'''

(* ===== verification/WitnessCert.v ===== *)
(** * The certificate synchronizer at work

    The services of AWS in memory, and the theorems on the certificate synchronizer
    instantiated on them. *)

From S2P Require Import Prelude GoStd Monad EntSchema EntQuery EntMutation Config Http Logic EntSpec.
From S2P Require Import CertBase CertFiles CertACM CertDNS CertServer CertFilesSpec CertKeeps CertACMSpec CertDNSSpec.
From Stdlib Require Import Ascii.

(** ** The services *)

Definition no_such : error := errText "no such resource".
Definition mem_tags (l : list ACMCert) (arn : string) : error + list (string * string) :=
  match List.find (λ c, bool_decide (ac_Arn c = arn)) l with Some c => inr (ac_Tags c) | None => inl no_such end.
Definition mem_import (t : nat) (i : ImportCertificateInput) (l : list ACMCert) : (error + string) * list ACMCert :=
  let a := default ("arn:" +:+ itoa t) (ii_CertificateArn i) in
  match ii_CertificateArn i with
  | Some _ => if decide (a ∈ arns l) then (inr a, on_cert a (reimported i) l) else (inl no_such, l)
  | None => if decide (a ∈ arns l) then (inl no_such, l) else (inr a, l ++ [new_cert a i])
  end.
Definition mem_create_zone (t : nat) (i : CreateZoneInput) (l : list Zone) : (error + string) * list Zone :=
  let id := "Z" +:+ itoa t in
  if decide (id ∈ zone_ids l) then (inl no_such, l) else (inr id, l ++ [new_zone id i []]).
Definition mem_records (id : string) (l : list Zone) : list RecordSet :=
  match List.find (λ z, bool_decide (hz_Id z = id)) l with Some z => hz_Records z | None => [] end.
Definition mem_allowed (a : ChangeAction) (r : RecordSet) (l : list RecordSet) : bool :=
  match a with
  | ChangeCreate => bool_decide (rs_key r ∉ rs_key <$> l)
  | ChangeUpsert => true
  | ChangeDelete => bool_decide (normal r ∈ l)
  end.
Definition mem_change (id : string) (a : ChangeAction) (r : RecordSet) (l : list Zone) : option error * list Zone :=
  if bool_decide (id ∈ zone_ids l) && mem_allowed a r (mem_records id l)
  then (None, on_zone id (apply_change a r) l) else (Some (errText "InvalidChangeBatch"), l).

Section mem.
Context (getenv : string → string) (stat : nat → string → StatResult) (file : string → string).

Definition MemCloud : Cloud := {|
  os_Getenv := getenv; fs_Stat := stat; fs_ReadFile := λ _ path, (file path, None);
  time_Now := λ t, Z.of_nat t; http_Get := λ _ _, inr "root";
  aws_LoadDefaultConfig := λ _ _, None;
  acm_Pages := λ _ _ l, [inr (arns l)];
  acm_Describe := λ _ _ _ arn, inr (mkDetail (Some 1000000000000000000%Z) (Some "example.com") (Some arn));
  acm_ListTags := λ _ _ l arn, mem_tags l arn;
  acm_Import := λ _ t i l, mem_import t i l;
  acm_AddTags := λ _ _ a tags l, (None, on_cert a (add_tags tags) l);
  acm_Delete := λ _ _ a l, (None, filter (λ c, ac_Arn c ≠ a) l);
  r53_ListZones := λ _ _ _ l, inr l;
  r53_CreateZone := λ _ t i l, mem_create_zone t i l;
  r53_ListRecords := λ _ _ id _ _ l, inr (mem_records id l);
  r53_Change := λ _ _ id a r l, mem_change id a r l;
  kube_Client := λ _, None;
  kube_Apply := λ _ k d ks, (None, <[k := d]> ks);
  dns_validate := λ _ fqdn type value,
    if bool_decide (fqdn = "" ∨ type = "" ∨ value = "") then Some (errText "required") else None |}.

#[export] Instance mem_acm_laws : ACMLaws (H := MemCloud).
Proof.
  split.
  - intros cfg t l arn tags. simpl. unfold mem_tags. destruct (List.find _ _) as [c|] eqn:Hf; [|done].
    intros [= <-]. apply List.find_some in Hf as [Hin%list_elem_of_In Ha%bool_decide_eq_true_1]. eauto.
  - intros cfg t i a l r l' Hi. simpl. unfold mem_import. rewrite Hi. simpl. case_decide; intros [= <- <-]; eauto.
  - intros cfg t i l r l' Hi. simpl. unfold mem_import. rewrite Hi. simpl. case_decide; intros [= <- <-]; eauto 7.
  - intros cfg t a tags l r l'. simpl. intros [= <- <-]. by left.
  - intros cfg t a l r l'. simpl. intros [= <- <-]. by left.
Qed.
#[export] Instance mem_route53_laws : Route53Laws (H := MemCloud).
Proof.
  split.
  - intros cfg t d l zs [= <-] z Hz. by exists z.
  - intros cfg t i l r l'. simpl. unfold mem_create_zone. case_decide; intros [= <- <-]; eauto 8.
  - intros cfg t id a rs l r l'. simpl. unfold mem_change.
    destruct (bool_decide_reflect (id ∈ zone_ids l)); simpl; [|intros [= <- <-]; eauto].
    destruct (mem_allowed _ _ _); intros [= <- <-]; eauto.
  - done.
Qed.
End mem.

(** ** A cluster *)

Definition sample_leaf : string := "leaf" +:+ certSeparator.
Definition sample_issuer : string := String "010" "issuer" +:+ certSeparator.
Definition sample_file (path : string) : string :=
  if HasSuffix path "tls.crt" then sample_leaf +:+ sample_issuer else if HasSuffix path "tls.key" then "key" else "".
Definition sample_getenv (key : string) : string :=
  if String.eqb key "POD_FILE_UPDATE_TIMEOUT_SECS" then "1"
  else if String.eqb key "AWS_R53_DOMAIN" then "example.com" else "".
(** The certificate was renewed, the other files were not. *)
Definition sample_stat (_ : nat) (path : string) : StatResult := StatOK (if HasSuffix path "tls.crt" then 20%Z else 10%Z).
Definition sample_cloud : Cloud := MemCloud sample_getenv sample_stat sample_file.
#[export] Existing Instance sample_cloud.
#[export] Instance sample_acm_laws : ACMLaws := mem_acm_laws _ _ _.
#[export] Instance sample_route53_laws : Route53Laws := mem_route53_laws _ _ _.

Definition other_cert : ACMCert := mkACMCert "arn:1" [("Name", "someone else's")] "theirs" "theirs" None.
Definition old_cert : ACMCert := mkACMCert "arn:2" [("Name", "ACM_Certificate_Importer")] "old" "old" None.
Definition www : RecordSet := mkRecordSet "www.example.com." "A" 60%Z ["10.0.0.1"].
Definition sample_zone : Zone := mkZone "Z1" "example.com." (Some false) [www].
Definition sample_cluster : CWorld :=
  mkCW 0 (mkFileTimes 10%Z 10%Z 10%Z) [other_cert; old_cert] [sample_zone] ∅ new_writer.

Definition sample_env : envVars :=
  match (getEnvVars "1.0" sample_cluster).1 with inr env => env | inl _ => mkEnv false "" "" "" "" "" "" "" "" "" "" "" "" "" "" "" "" false false false 0%Z "" "" "" "" end.
Definition get : CRequest := mkCRequest "GET" "application/json" [("recordName", "api")] BodyReadError.
Definition post (j : JSON) : CRequest := mkCRequest "POST" "application/json" [] (BodyBytes "{...}" (Some j)).
Definition api_record : JSON := JObj [("recordName", JStr "API"); ("recordType", JStr "A"); ("recordValue", JStr "10.0.0.2")].

Lemma sample_nodup : NoDup (arns (cw_acm sample_cluster)) ∧ NoDup (zone_ids (cw_zones sample_cluster)).
Proof. split; vm_compute; repeat constructor; rewrite ?elem_of_nil, ?list_elem_of_singleton; discriminate || (intros []). Qed.

(** ** The files *)

(** The second look of two: the first kept the time of the certificate. *)
Definition first_look : CWorld := (haveCertFilesUpdated sample_env true sample_cluster).2.
Lemma staggered_update_times_out_witness :
  (haveCertFilesUpdated sample_env true sample_cluster).1 = inr false ∧
  ∃ r w' n, wait_for_files sample_env first_look = (r, w') ∧ told n first_look w' ∧
    (r = inl nil_pointer ∨ r = inr () ∧ (podFileUpdateSleepTimeout sample_env < 200 * Z.of_nat n)%Z).
Proof.
  split; [vm_compute; reflexivity|].
  apply (staggered_update_times_out sample_env sample_cluster false first_look first_look 20%Z).
  - vm_compute. discriminate.
  - vm_compute. discriminate.
  - intros t _. vm_compute. reflexivity.
  - vm_compute. reflexivity.
  - reflexivity.
  - reflexivity.
Defined.
Lemma readCertFiles_splits_witness : ∃ w', readCertFiles sample_env sample_cluster =
  (inr (mkChain sample_leaf "key" sample_issuer (sample_leaf +:+ sample_issuer +:+ rootCert sample_env)
          (sample_issuer +:+ rootCert sample_env), None), w').
Proof.
  refine (proj1 (readCertFiles_splits sample_env sample_leaf sample_issuer sample_issuer sample_cluster _ _ _) EmptyString _ _).
  - exists "leaf". split; vm_compute; reflexivity.
  - vm_compute. reflexivity.
  - left. vm_compute. reflexivity.
  - exists (String "010" "issuer"). split; vm_compute; reflexivity.
  - vm_compute. reflexivity.
Defined.

(** ** The certificates *)

#[local] Instance SampleMux : ServeMuxLib.
Proof. refine (Build_ServeMuxLib 307%Z "Temporary Redirect" _ (λ path _, cleanPath path)). right. by left. Defined.
(** The debug build; the library checks nothing that these requests need. *)
#[local] Instance SampleDebug : DebugBuild := {|
  DEBUG := true;
  validate_debugParams := λ reply _, if String.eqb reply "" then Some (errText "reply: cannot be blank.") else None;
  validate_delay := λ n, if (n <? 0)%Z || (120 <? n)%Z then Some (errText "delay: must be 120 or less") else None;
  uuid_NewString := λ _, "6ba7b810" |}.
Definition debug_get (reply delay : string) : option (Z * string) := wr_Sent (cw_out (ServeHTTP sample_env "/debugv1"
  (mkCRequest "GET" "text/html" [("Reply", reply); ("delay", delay)] (BodyBytes "" None)) sample_cluster).2).
Example debug_replies : (fst <$> debug_get "401" "", fst <$> debug_get "503" "120", fst <$> debug_get "503" "121",
    fst <$> debug_get "999" "0", fst <$> debug_get "" "5", fst <$> debug_get "200" "9223372037") =
  (Some 401, Some 503, Some 400, Some 400, Some 400, Some 400)%Z.
Proof. vm_compute. reflexivity. Qed.

Definition some_requests : list (string * CRequest) :=
  [("/forceupdatecert", post JNull); ("/creatednsrecord", post api_record); ("/forcedeletecert", post JNull)].
Definition sample_run : (error + (error + envVars)) * CWorld := Run None "1.0" some_requests sample_cluster.
Lemma Run_confined_witness : cw_acm sample_run.2 = [other_cert] ∧ length (cw_zones sample_run.2) = 1%nat ∧
  confined_to "ACM_Certificate_Importer" (cw_acm sample_cluster) (cw_acm sample_run.2).
Proof.
  split; [vm_compute; reflexivity|]. split; [vm_compute; reflexivity|].
  apply (Run_confined None "1.0" some_requests sample_cluster sample_env sample_run.2); [apply sample_nodup|].
  vm_compute. reflexivity.
Defined.

Definition forced : CWorld := (UpdateCertWithoutChecks sample_env (post JNull) sample_cluster).2.

(** ** The records *)

Definition asked : list (string * string) :=
  asked_keys sample_env (ToLower (cq_Accept (post api_record))) query_create (post api_record) sample_cluster.
Definition create (j : JSON) : CWorld := (HTTPCreateDNSRecord sample_env (post j) sample_cluster).2.
Lemma dns_handlers_confined_witness :
  asked = [("api.example.com.", "A")] ∧ kept asked (cw_zones sample_cluster) (cw_zones (create api_record)).
Proof.
  split; [vm_compute; reflexivity|]. unfold asked, create.
  exact (proj1 (dns_handlers_confined sample_env (post api_record) sample_cluster (proj2 sample_nodup))).
Defined.
Definition api_params : DNSRecordParams := mkDNS "" "" "" false "A" "API" "10.0.0.2" "".
Lemma create_single_spec_witness :
  (hz_Records <$> cw_zones (create api_record)) = [[www; mkRecordSet "api.example.com." "A" 300%Z ["10.0.0.2"]]] ∧
  present (sanitizeDNSRecord sample_env api_params) (cw_zones (create api_record)).
Proof.
  split; [vm_compute; reflexivity|].
  refine (proj2 (proj2 (create_single_spec sample_env (post api_record) "{...}" api_record api_params sample_cluster
    (inr ()) (create api_record) JSON_CONTENT StatusOK (proj2 sample_nodup) _ _ _ _ _ _ _) _)).
  all: try (vm_compute; reflexivity). discriminate.
Defined.
Lemma some_requests_never_work_witness :
  refused_at_once (HTTPCreateDNSRecord sample_env get) sample_cluster ∧
  refused_at_once (HTTPCreateDNSRecord sample_env (post (JArr [api_record]))) sample_cluster.
Proof.
  split.
  - refine (proj1 (some_requests_never_work sample_env get sample_cluster _ _)); [reflexivity|left; reflexivity].
  - refine (proj1 (some_requests_never_work sample_env (post (JArr [api_record])) sample_cluster _ _)); [reflexivity|].
    right. split; [reflexivity|]. exists "{...}", api_record. split; [discriminate|reflexivity].
Defined.
(** Two records in an array do work. *)
Example create_many : (length (mem_records "Z1" (cw_zones (create (JArr [api_record; JObj [("recordName", JStr "b"); ("recordType", JStr "A"); ("recordValue", JStr "10.0.0.3")]])))) = 3)%nat.
Proof. vm_compute. reflexivity. Qed.

(** A value with markup comes back escaped. *)
Definition evil : CRequest := mkCRequest "POST" "text/html" [] (BodyBytes "{...}" (Some (JObj
  [("recordName", JStr "<script>"); ("recordType", JStr "A"); ("recordValue", JStr "10.0.0.2")]))).
Definition body_of (path : string) (r : CRequest) : string := wr_Body (cw_out (ServeHTTP sample_env path r sample_cluster).2).
Lemma answers_markup_free_witness : mux "/creatednsrecord" = Some EpCreateDNS ∧
  all_chars no_tag (body_of "/creatednsrecord" evil) = true ∧
  body_of "//debug" get = "<a href=" +:+ dquote +:+ "/debug" +:+ dquote +:+ ">Temporary Redirect</a>." +:+
    String "010" (String "010" "") ∧ all_chars no_tag (body_of "//debug" (post JNull)) = true.
Proof.
  assert (∀ path r, (if handled path r then mux path ∉ [Some EpDebug; Some EpGetDebug] → all_chars no_tag (body_of path r) = true
    else body_of path r = "" ∨ cq_Method r = "GET" ∧ cleanPath path ≠ path ∧ ∃ url, all_chars no_tag url = true ∧
      body_of path r = "<a href=" +:+ dquote +:+ url +:+ dquote +:+ ">" +:+ redirect_Text +:+ "</a>." +:+ String "010" (String "010" "")))
    as Hall by (intros path r; exact (answers_markup_free sample_env path r sample_cluster)).
  split_and!.
  - vm_compute. reflexivity.
  - pose proof (Hall "/creatednsrecord" evil) as H1. clear Hall.
    assert (handled "/creatednsrecord" evil = true) as Hh by (vm_compute; reflexivity). rewrite Hh in H1.
    assert (mux "/creatednsrecord" = Some EpCreateDNS) as Hmux by (vm_compute; reflexivity). rewrite Hmux in H1.
    apply H1. intros Hin. repeat (apply elem_of_cons in Hin as [[=]|Hin]). exact (proj1 (elem_of_nil _) Hin).
  - vm_compute. reflexivity.
  - pose proof (Hall "//debug" (post JNull)) as H1. clear Hall.
    assert (handled "//debug" (post JNull) = false) as Hh by (vm_compute; reflexivity). rewrite Hh in H1.
    destruct H1 as [H1|(Hm & _)]; [rewrite H1; reflexivity|discriminate Hm].
Defined.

'''

- What is required -
From the records above, print only the lines between the one holding "Definition mem_import (t" and the one holding "aws_LoadDefaultConfig := λ _ _, None;", inclusive, exactly as they stand.

- Result of this exercise -
Definition mem_import (t : nat) (i : ImportCertificateInput) (l : list ACMCert) : (error + string) * list ACMCert :=
  let a := default ("arn:" +:+ itoa t) (ii_CertificateArn i) in
  match ii_CertificateArn i with
  | Some _ => if decide (a ∈ arns l) then (inr a, on_cert a (reimported i) l) else (inl no_such, l)
  | None => if decide (a ∈ arns l) then (inl no_such, l) else (inr a, l ++ [new_cert a i])
  end.
Definition mem_create_zone (t : nat) (i : CreateZoneInput) (l : list Zone) : (error + string) * list Zone :=
  let id := "Z" +:+ itoa t in
  if decide (id ∈ zone_ids l) then (inl no_such, l) else (inr id, l ++ [new_zone id i []]).
Definition mem_records (id : string) (l : list Zone) : list RecordSet :=
  match List.find (λ z, bool_decide (hz_Id z = id)) l with Some z => hz_Records z | None => [] end.
Definition mem_allowed (a : ChangeAction) (r : RecordSet) (l : list RecordSet) : bool :=
  match a with
  | ChangeCreate => bool_decide (rs_key r ∉ rs_key <$> l)
  | ChangeUpsert => true
  | ChangeDelete => bool_decide (normal r ∈ l)
  end.
Definition mem_change (id : string) (a : ChangeAction) (r : RecordSet) (l : list Zone) : option error * list Zone :=
  if bool_decide (id ∈ zone_ids l) && mem_allowed a r (mem_records id l)
  then (None, on_zone id (apply_change a r) l) else (Some (errText "InvalidChangeBatch"), l).

Section mem.
Context (getenv : string → string) (stat : nat → string → StatResult) (file : string → string).

Definition MemCloud : Cloud := {|
  os_Getenv := getenv; fs_Stat := stat; fs_ReadFile := λ _ path, (file path, None);
  time_Now := λ t, Z.of_nat t; http_Get := λ _ _, inr "root";
  aws_LoadDefaultConfig := λ _ _, None;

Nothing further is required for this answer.